Veja-se que no discurso do novo Presidente da Câmara de Lincolnshire, do Reform UK, Andrea Jenkyns afirmou que para os imigrantes tendas de campanha chegam perfeitamente, não é preciso pô-los em casas. Farage disse que as câmaras do Reform UK nada farão para facilitar a instalação de imigrantes.
As questões que agora se colocam a conservadores e trabalhistas são as mesmas. Os conservadores, que são mais no estilo do nosso CDS, têm que se mostrar mais agressivos, ao estilo do Chega. E os trabalhistas, que seguem uma linha parecida com o nosso PS, têm de ir um pouco mais para a direita.

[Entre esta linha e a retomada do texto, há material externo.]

(** One pass over a buffer that is not empty: the chunk is searched, and the
    remaining passes follow when the character is not in it. *)
Lemma buffered_pass_ok fuel to b : buffered_good b → string_rest (MemInput_ b) ≠ [] →
  (∀ m', string_good m' → string_rest m' = [] →
     read_to_result (λ res s_tmp ret, buffered_read_to fuel res s_tmp ret to) to (with_mem b m')) →
  read_to_result (λ res s_tmp ret b,
    let a_len := Avail (MemInput_ b) in
    r ← ReadTo s_tmp to (MemInput_ b);
    let '(n, s_tmp, mem) := r in
    let b := with_mem b mem in
    let s_len := vsize s_tmp in
    let '(res, s_tmp) := append_chunk res s_tmp in
    if negb (s_len =? a_len) then Ret (ret + n, res, b)
    else buffered_read_to fuel res s_tmp (ret + n) to b) to b.
Proof using Type.
  intros (Hm & Hs & Hb) Hne IH res s_tmp ret.
  assert (buffered_rest b = string_rest (MemInput_ b) ++ rest (Slave_ b)) as Hbr by done.
  set (l := string_rest (MemInput_ b)) in *.
  destruct (mem_ReadTo_ok s_tmp to (MemInput_ b) Hm Hne) as (m' & -> & Hm' & Hr' & Hcase).
  fold l in Hr', Hcase. rewrite bind_Ret. unfold read_to. cbn [fst snd]. rewrite string_avail by done. fold l.
  assert (∀ b', b' = with_mem b m' → buffered_rest b' = string_rest m' ++ rest (Slave_ b)) as Hwm
    by (by intros b' ->).
  destruct (append_chunk res (cut_at to l).1) as [res' s_tmp'] eqn:Hres.
  apply (f_equal fst) in Hres. rewrite append_chunk_fst in Hres. cbn in Hres. subst res'.
  destruct Hcase as [[HNone Hcut]|(k & HSome & Hsz)].
  - rewrite Hcut in *. cbn [fst snd] in *. rewrite Z.eqb_refl. cbn [negb].
    destruct (IH m' Hm' Hr' (res ++ l) s_tmp' (ret + (vsize l - vsize (@nil Z)))) as (b' & -> & Hg' & Hrest').
    exists b'. rewrite (Hwm _ eq_refl), Hr' in Hrest' |- *. cbn [app] in *. rewrite Hbr.
    rewrite (cut_at_app_None _ _ _ HNone). cbn [fst snd app]. split; [|split; [exact Hg'|done]].
    rewrite app_assoc, vsize_app, vsize_nil. do 3 f_equal. lia.
  - rewrite (proj2 (Z.eqb_neq _ _)) by done. cbn [negb].
    destruct (cut_at_app_Some _ _ (rest (Slave_ b)) _ HSome) as [Hcut' _].
    destruct (cut_at_app_Some _ _ [] _ HSome) as [Hcut0 _]. rewrite !app_nil_r in Hcut0.
    rewrite Hcut0 in *. cbn [fst snd] in *. rewrite Hbr, Hcut'. cbn [fst snd].
    exists (with_mem b m'). rewrite (Hwm _ eq_refl), Hr'. split; [|by split_and!; try apply Hm'].
    rewrite !vsize_app. do 3 f_equal. lia.
Qed.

Aliás, esta comparação que fiz entre os partidos do Reino Unido e de Portugal, poderia ser feita para quase todos os países da União Europeia. O que acontece é que a extrema direita, mesmo que não ganhe, leva as outras forças políticas a “endireitar” o discurso, porque os eleitores europeus estão de facto muito pouco satisfeitos com o estado da Europa, desde os imigrantes à defesa.
O fio da História não é uma linha contínua, é um círculo. Oitenta anos depois da derrota dos fascismos, cá estamos nós outra vez a ver o racismo e a xenofobia a crescer.